府警は大阪市中央区や都島区などで計11件(総額約167万円相当)の被害を裏付けて捜査を終えた。府警によると、石橋容疑者は京都を避けた理由を「歩行者専用の繁華街が多く、バイクでは入りづらい。大阪に比べると人通りも少ない」などと供述。女性に狙いを定めており、「バッグに財布やスマートフォンを入れていることがほとんどなので狙いやすい」とも述べたという。
大阪へ移動する際はミニバイクのナンバープレートを折り曲げて防犯カメラに写りにくくしていたという石橋容疑者。盗んだかばんなどの一部はブランド品買取店で転売し、金目のものがなければ川に捨てていたとみられる。
「大阪名物」今は昔…99%近く減少
大阪では一時1日平均約30件も発生するほどひったくりが日常茶飯事で発生。府内のひったくりの認知件数は、ピーク時の平成12年は1万973件に上っていた。ただ、防犯カメラの設置や警察の対策などもあり次第に減少傾向となり、令和2年からは捜査を強化する「大阪重点犯罪」から除外された。
昨年の認知件数は145件。前年から約30件増えたものの、ピーク時の1%程度となっている。

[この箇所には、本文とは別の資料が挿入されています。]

(** One pairing: [s] gives the rest of its slot to [l], which moves to either stack. *)
Lemma pair_step s small l large scaled t small2 large2 :
  vose_inv (s :: small) (l :: large) scaled t ->
  let nl := sc scaled l + sc scaled s - ALIAS_SCALE in
  small2 ++ large2 ≡ₚ l :: small ++ large ->
  Forall (fun i => 0 <= sc (<[l := nl]> scaled) i < ALIAS_SCALE) small2 ->
  Forall (fun i => ALIAS_SCALE <= sc (<[l := nl]> scaled) i) large2 ->
  deficit (<[l := nl]> scaled) small2 + deficit (<[l := nl]> scaled) large2
    = ALIAS_SCALE - nl + deficit scaled small + deficit scaled large ->
  vose_inv small2 large2 (<[l := nl]> scaled)
    (<[s := mkEntry (default 0 (ids !! s)) (default 0 (ids !! l)) (wrap 32 (sc scaled s))]> t).
Proof.
  intros [Hdup [Hls Hlt] Hrg Hsm Hlg Hown Hprob Hids Hmass Hdef] nl Hperm Hsm2 Hlg2 Hdef2.
  assert (Hact : (s :: small) ++ l :: large ≡ₚ s :: small2 ++ large2)
    by (rewrite Hperm; cbn; by rewrite <- Permutation_middle).
  rewrite Hact in Hdup, Hrg. apply NoDup_cons in Hdup as [Hsn Hdup].
  apply Forall_cons in Hrg as [Hrs Hrg], Hsm as [Hs _], Hlg as [Hl _].
  assert (Hrl : l ∈ small2 ++ large2) by (rewrite Hperm; apply list_elem_of_here).
  assert (Hsl : s <> l) by (by intros ->).
  pose proof (lookup_lt_is_Some_2 _ _ Hrs) as [bs Hbs].
  pose proof (lookup_lt_is_Some_2 _ _ (proj1 (Forall_forall _ _) Hrg l Hrl)) as [bl Hbl].
  assert (Hts : t !! s = Some (own_entry bs)) by (apply Hown; [apply list_elem_of_here|done]).
  assert (Hmem : forall i, i ∈ (s :: small) ++ l :: large <-> i = s \/ i ∈ small2 ++ large2)
    by (intros i; by rewrite Hact, elem_of_cons).
  rewrite Hbs, Hbl, wrap_small by (unfold in_uint; change ALIAS_SCALE with (2 ^ 24) in *; lia).
  cbn [default from_option id]. constructor; try done.
  - by rewrite !length_insert.
  - intros i b Hi Hb. rewrite list_lookup_insert_ne by (by intros ->).
    apply Hown; [apply Hmem; by right|done].
  - apply Forall_insert; [done|]. cbn. lia.
  - apply Forall_insert; [done|]. split; by eapply list_elem_of_lookup_2.
  - intros i b Hb. rewrite (mass_insert _ _ _ _ _ Hts), (Hmass i b Hb).
    unfold contrib; cbn [own_entry primary alias prob_scaled].
    destruct (decide (i = s)) as [->|His].
    + assert (b = bs) as -> by congruence. rewrite (decide_False (P := s ∈ small2 ++ large2)) by done.
      rewrite (decide_True (P := s ∈ (s :: small) ++ l :: large)) by (apply Hmem; by left).
      rewrite !(decide_True (P := bs = bs)) by done.
      rewrite decide_False by (intros ->; by apply Hsl, (ids_inj s l bs)). lia.
    + rewrite !(decide_False (P := bs = b)) by (intros ->; by apply His, (ids_inj i s b)).
      destruct (decide (i = l)) as [->|Hil].
      * assert (b = bl) as -> by congruence. rewrite (decide_True (P := bl = bl)) by done.
        rewrite (decide_True (P := l ∈ small2 ++ large2)) by done.
        rewrite decide_True by (apply Hmem; by right).
        rewrite sc_insert by (rewrite Hls; by eapply lookup_lt_Some). unfold nl. lia.
      * rewrite (decide_False (P := bl = b)) by (intros ->; by apply Hil, (ids_inj i l b)).
        rewrite sc_insert_ne by done.
        destruct (decide (i ∈ small2 ++ large2)) as [Hin|Hin];
          [rewrite decide_True by (apply Hmem; by right)|
           rewrite decide_False by (rewrite Hmem; tauto)]; lia.
  - rewrite Hdef2, <- Hdef. cbn [deficit]. unfold nl. lia.
Qed.

(** The loop keeps the invariant and stops with one of the stacks empty. *)
Lemma pair_loop_inv fuel small large scaled t :
  vose_inv small large scaled t -> (length small + length large < fuel)%nat ->
  exists small' large' scaled' t', vose_inv small' large' scaled' t' /\
    (small' = [] \/ large' = []) /\
    pair_loop fuel ids small large scaled t = (tail small', tail large', scaled', t').
Proof.
  revert small large scaled t. induction fuel as [|fuel IH]; intros small large scaled t Hinv Hf; [lia|].
  destruct small as [|s small]; [exists [], large, scaled, t; by destruct large; eauto|].
  destruct large as [|l large]; [exists (s :: small), [], scaled, t; by eauto|].
  cbn [pair_loop length] in *. fold (sc scaled s). fold (sc scaled l).
  set (nl := sc scaled l + sc scaled s - ALIAS_SCALE).
  pose proof Hinv as [Hdup [Hls _] Hrg Hsm Hlg _ _ _ _ _].
  assert (Hlr : (l < length scaled)%nat).
  { rewrite Hls. apply (proj1 (Forall_forall _ _) Hrg). apply elem_of_app. right. apply list_elem_of_here. }
  apply Forall_cons in Hsm as [Hs Hsm], Hlg as [Hl Hlg].
  apply NoDup_app in Hdup as (_ & Hdisj & [Hll _]%NoDup_cons).
  assert (Hls' : l ∉ small).
  { intros Hin. apply (Hdisj l); [by right|apply list_elem_of_here]. }
  assert (Hkeep : forall (P : Z -> Prop) k, l ∉ k -> Forall (fun i => P (sc scaled i)) k ->
    Forall (fun i => P (sc (<[l := nl]> scaled) i)) k).
  { intros P k Hk HP. apply Forall_forall. intros i Hi. rewrite sc_insert_ne by (by intros ->).
    by apply (proj1 (Forall_forall _ _) HP). }
  pose proof (Hkeep (fun z => 0 <= z < ALIAS_SCALE) small Hls' Hsm) as Hsm'.
  pose proof (Hkeep (fun z => ALIAS_SCALE <= z) large Hll Hlg) as Hlg'. cbn beta in *.
  destruct (Z.ltb_spec nl ALIAS_SCALE); (apply IH; [|cbn; lia]); apply pair_step with small large;
    try done; fold nl.
  - constructor; [rewrite sc_insert by done; unfold nl; lia|done].
  - cbn [deficit]. rewrite sc_insert, !deficit_insert by done. lia.
  - by rewrite Permutation_middle.
  - constructor; [by rewrite sc_insert|done].
  - cbn [deficit]. rewrite sc_insert, !deficit_insert by done. lia.
Qed.

(** A stack of one sign: no index lacks more than the whole. *)
Lemma deficit_bound scaled l i :
  Forall (fun i => sc scaled i <= ALIAS_SCALE) l -> i ∈ l -> 0 <= ALIAS_SCALE - sc scaled i <= deficit scaled l.
Proof.
  intros Hl Hi.
  assert (Hpos : forall k, Forall (fun i => sc scaled i <= ALIAS_SCALE) k -> 0 <= deficit scaled k)
    by (induction 1; cbn [deficit]; lia).
  induction Hl as [|j l Hj Hl IH]; [by apply elem_of_nil in Hi|]. cbn [deficit].
  specialize (Hpos l Hl). apply elem_of_cons in Hi as [->|Hi]; [lia|]. specialize (IH Hi). lia.
Qed.

Lemma deficit_nonpos scaled l :
  Forall (fun i => ALIAS_SCALE <= sc scaled i) l -> 0 <= deficit scaled l ->
  Forall (fun i => sc scaled i <= ALIAS_SCALE) l.
Proof.
  assert (Hneg : forall k, Forall (fun i => ALIAS_SCALE <= sc scaled i) k -> deficit scaled k <= 0)
    by (induction 1; cbn [deficit]; lia).
  induction 1 as [|j l Hj Hl IH]; [done|]. cbn [deficit]. intros Hd. specialize (Hneg l Hl).
  constructor; [lia|]. apply IH. lia.
Qed.

(** At the end, what is left on the stacks lacks at most [d]. *)
Lemma leftover_bound small large scaled t i :
  vose_inv small large scaled t -> (small = [] \/ large = []) -> 0 <= d -> i ∈ small ++ large ->
  0 <= ALIAS_SCALE - sc scaled i <= d.
Proof.
  intros [_ _ _ Hsm Hlg _ _ _ _ Hdef] [-> | ->] Hd Hi; cbn [deficit app] in *.
  - rewrite <- Hdef, Z.add_0_l in *. apply deficit_bound; [by apply deficit_nonpos|done].
  - rewrite app_nil_r in Hi. rewrite <- Hdef, Z.add_0_r. apply deficit_bound; [|done].
    eapply Forall_impl; [exact Hsm|]. cbn. lia.
Qed.
Definition circuit_on_response (clk : Clock) (d : RoutingDecision) (o : Outcome)
    (a : CircuitBreakerArbiter R) : CircuitBreakerArbiter R :=
  let a := record_outcome (clk 0%nat) o a in
  mkArbiter (on_response (fun k => clk (S k)) d o (inner a)) (cfg a) (breakers a) (transitioned_at a).

#[global] Instance circuit_router : Router (CircuitBreakerArbiter R) := {
  route := circuit_route;
  on_response := circuit_on_response;
}.
End arbiter.

(** ** The packed word and the breaker's view *)

Lemma unpack_pack_state tag f : in_u32 tag -> in_u32 f -> unpack_state (pack_state tag f) = (tag, f).
Proof.
  intros Ht Hf. unfold unpack_state, pack_state. rewrite hi_lo_add by (done || lia).
  rewrite hi_of_packed, lo_of_packed by (done || lia). by rewrite !wrap_small.
Qed.

Inductive view := VClosed (failures : Z) | VOpen | VHalfOpen (inflight : Z).

(** The states a breaker goes through: a packed tag, failures only counted when closed. *)
Definition has_view (br : BackendBreaker) (v : view) : Prop :=
  match v with
  | VClosed f => state br = pack_state TAG_CLOSED f /\ in_u32 f
  | VOpen => state br = pack_state TAG_OPEN 0
  | VHalfOpen n => state br = pack_state TAG_HALF_OPEN 0 /\ half_open_inflight br = n
  end.

Lemma view_unpack br v :
  has_view br v ->
  unpack_state (state br) =
    match v with VClosed f => (TAG_CLOSED, f) | VOpen => (TAG_OPEN, 0) | VHalfOpen _ => (TAG_HALF_OPEN, 0) end.
Proof. destruct v as [f| |n]; cbn; [intros [-> Hf]|intros ->|intros [-> _]]; by apply unpack_pack_state. Qed.

Lemma view_tag br v :
  has_view br v ->
  breaker_tag br = match v with VClosed _ => TAG_CLOSED | VOpen => TAG_OPEN | VHalfOpen _ => TAG_HALF_OPEN end.
Proof. intros Hv. unfold breaker_tag. rewrite (view_unpack _ _ Hv). by destruct v. Qed.

Definition cfg_ok (c : CircuitBreakerConfig) : Prop :=
  1 <= failure_threshold c < 2 ^ 32 /\ 0 <= half_open_max c < 2 ^ 32 /\ 0 <= reset_timeout c.

Section breaker.
Context {R : Type} `{Router R}.
Implicit Types a : CircuitBreakerArbiter R.

(** The view of a backend: one never seen is closed. *)
Definition views a (b : BackendId) (v : view) : Prop :=
  has_view (default BackendBreaker_new (breakers a !! b)) v.

Lemma state_of_view a b v :
  views a b v -> state_of b a = match v with VClosed _ => Closed | VOpen => Open | VHalfOpen _ => HalfOpen end.
Proof.
  unfold views, state_of. destruct (breakers a !! b) as [br|] eqn:E; cbn [default from_option id]; intros Hv.
  - rewrite (view_tag _ _ Hv). by destruct v.
  - apply view_tag in Hv. vm_compute in Hv. by destruct v.
Qed.

Lemma ensure_lookup a b : breakers (ensure_backend b a) !! b = Some (default BackendBreaker_new (breakers a !! b)).
Proof.
  unfold ensure_backend. destruct (breakers a !! b) eqn:E; [done|]. cbn. by rewrite lookup_insert_eq.
Qed.

Lemma ensure_views a b c v : views (ensure_backend b a) c v <-> views a c v.
Proof.
  unfold views, ensure_backend. destruct (breakers a !! b) as [br|] eqn:E; [done|]. cbn [breakers].
  destruct (decide (c = b)) as [->|Hne]; [by rewrite lookup_insert_eq, E|by rewrite lookup_insert_ne].
Qed.

Lemma ensure_fixed a b :
  cfg (ensure_backend b a) = cfg a /\ inner (ensure_backend b a) = inner a /\
  transitioned_at (ensure_backend b a) = transitioned_at a.
Proof. unfold ensure_backend. by destruct (breakers a !! b). Qed.

Lemma record_fixed now o a :
  cfg (record_outcome now o a) = cfg a /\ inner (record_outcome now o a) = inner a.
Proof.
  unfold record_outcome. destruct (ensure_fixed a (out_backend o)) as (Hc & Hi & _).
  rewrite ensure_lookup. destruct (unpack_state _) as [tag f].
  repeat case_match; cbn; by rewrite ?Hc, ?Hi.
Qed.

(** The transitions of [record_outcome], one line per arm of the source's match. *)
Definition next_view (c : CircuitBreakerConfig) (failed : bool) (v : view) : view :=
  match v, failed with
  | VClosed f, true => if failure_threshold c <=? f + 1 then VOpen else VClosed (f + 1)
  | VClosed f, false => VClosed 0
  | VHalfOpen _, true => VOpen
  | VHalfOpen _, false => VClosed 0
  | VOpen, _ => VOpen
  end.

Definition view_ok (c : CircuitBreakerConfig) (v : view) : Prop :=
  match v with VClosed f => 0 <= f < failure_threshold c | _ => True end.

Lemma next_view_ok c failed v : cfg_ok c -> view_ok c v -> view_ok c (next_view c failed v).
Proof. intros (Ht & _) Hv. destruct v, failed; cbn in *; zcases; cbn; lia. Qed.

Lemma record_views now o a v :
  cfg_ok (cfg a) -> view_ok (cfg a) v -> views a (out_backend o) v ->
  views (record_outcome now o a) (out_backend o) (next_view (cfg a) (outcome_failed o) v).
Proof.
  intros (Ht & _) Hok Hv. set (b := out_backend o) in *. unfold record_outcome. fold b.
  rewrite ensure_lookup. set (br := default BackendBreaker_new (breakers a !! b)) in *.
  assert (Hself : views (ensure_backend b a) b v) by by apply ensure_views.
  destruct (ensure_fixed a b) as (Hc & _ & _). unfold views in Hv. fold br in Hv.
  rewrite (view_unpack _ _ Hv), Hc. unfold views, set_transitioned, set_breaker.
  destruct v as [f| |n]; cbn [next_view]; cbn -[pack_state Z.leb].
  - cbn in Hok. unfold wrapping_add. rewrite wrap_small by (unfold in_uint; lia).
    destruct (outcome_failed o); zcases; cbn -[pack_state]; rewrite ?lookup_insert_eq; cbn -[pack_state];
      try (split; [done|unfold in_uint; lia]); try done.
    unfold views in Hself. assert (f = 0) as -> by lia. exact Hself.
  - destruct (outcome_failed o); exact Hself.
  - destruct (outcome_failed o); cbn -[pack_state]; rewrite lookup_insert_eq; done.
Qed.
(* ===== verification/Hedged.v ===== *)
(** * Hedged: [HedgedRouter] of [riftgate-router/src/hedged.rs]

    A decorator over any inner router: a P-square quantile estimator per backend in [f64]
    arithmetic, the three counters, the budget test and the promotion of a [Send] to a
    [Hedge].  The theorems give the decision on every branch, the account the counters
    keep over a history of calls, and the promise [AvoidsOpen] to the circuit breaker
    that wraps this router in [main.rs]. *)

From Stdlib Require Import SpecFloat.
From S2P Require Import Prelude Floats Core Weighted KvAware Circuit.

(** ** Configuration *)

Record HedgedConfig := mkHedgedConfig {
  hedge_after_quantile : spec_float;
  hedge_max_fraction : spec_float;
  hedge_min_threshold_ms : spec_float;
  warmup_observations : Z;
}.

Definition HedgedConfig_default : HedgedConfig :=
  mkHedgedConfig (f64_lit 95 100) (f64_lit 5 100) (f32_of_Z 50) 25.

(** ** The estimator *)

Definition f0 : spec_float := S754_zero false.
Definition f1 : spec_float := f64_of_Z 1.
Definition f2 : spec_float := f64_of_Z 2.
Definition f4 : spec_float := f64_of_Z 4.

(** The arrays are [[f64; 5]]; every index of the code is a constant or a loop variable
    below 5, so the default of [arr] is never read (see [p2_ok]). *)
Record P2Estimator := mkP2 {
  q : list spec_float;
  n : list spec_float;
  n_prime : list spec_float;
  dn : list spec_float;
  count : Z;
  p : spec_float;
}.
Definition maybe_compact (t : BinaryHeapTimers) : BinaryHeapTimers :=
  match heap t with
  | [] => t
  | h =>
      let threshold := f_as_uint 64 (f32_mul (f32_of_Z (Z.of_nat (length h))) (compaction_ratio t)) in
      if threshold <? Z.of_nat (size (cancelled t)) then compact t else t
  end.

Definition schedule (deadline : Z) (cb : A) (t : BinaryHeapTimers) : Z * BinaryHeapTimers :=
  let id := next_id t in
  (id, mkTimers (heap_push (deadline, id) (heap t)) (<[id := cb]> (callbacks t)) (cancelled t)
         (wrapping_add 64 id 1) (compaction_ratio t)).

Definition cancel (id : Z) (t : BinaryHeapTimers) : bool * BinaryHeapTimers :=
  match callbacks t !! id with
  | Some _ =>
      (true, maybe_compact (mkTimers (heap t) (delete id (callbacks t)) ({[ id ]} ∪ cancelled t)
               (next_id t) (compaction_ratio t)))
  | None => (false, t)
  end.

(** The loop of [tick]; the callbacks it ran, with their entries. *)
Fixpoint tick_loop (fuel : nat) (now : Z) (t : BinaryHeapTimers) : list (entry * A) * BinaryHeapTimers :=
  match fuel with
  | O => ([], t)
  | S fuel =>
      match heap_peek (heap t) with
      | None => ([], t)
      | Some (deadline, id) =>
          if now <? deadline then ([], t)
          else
            let h := heap_pop (heap t) in
            if bool_decide (id ∈ cancelled t) then
              tick_loop fuel now
                (mkTimers h (callbacks t) (cancelled t ∖ {[ id ]}) (next_id t) (compaction_ratio t))
            else
              match callbacks t !! id with
              | Some cb =>
                  let '(fs, t) := tick_loop fuel now
                    (mkTimers h (delete id (callbacks t)) (cancelled t) (next_id t) (compaction_ratio t)) in
                  ((deadline, id, cb) :: fs, t)
              | None =>
                  tick_loop fuel now
                    (mkTimers h (callbacks t) (cancelled t) (next_id t) (compaction_ratio t))
              end
      end
  end.

Definition tick (now : Z) (t : BinaryHeapTimers) : list (entry * A) * BinaryHeapTimers :=
  tick_loop (S (length (heap t))) now t.

Definition timers_len (t : BinaryHeapTimers) : nat := size (callbacks t).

被害に遭わないための対策として、府警はバッグを車道と反対側の手に持ったり、ショルダーバッグをたすき掛けにしたりするのが有効としている。また、自転車の前かごにはひったくり防止カバーを取り付け、ときどき後ろを振り返って不審者がいないか確認することを推奨している。(鈴木源也、木下倫太朗)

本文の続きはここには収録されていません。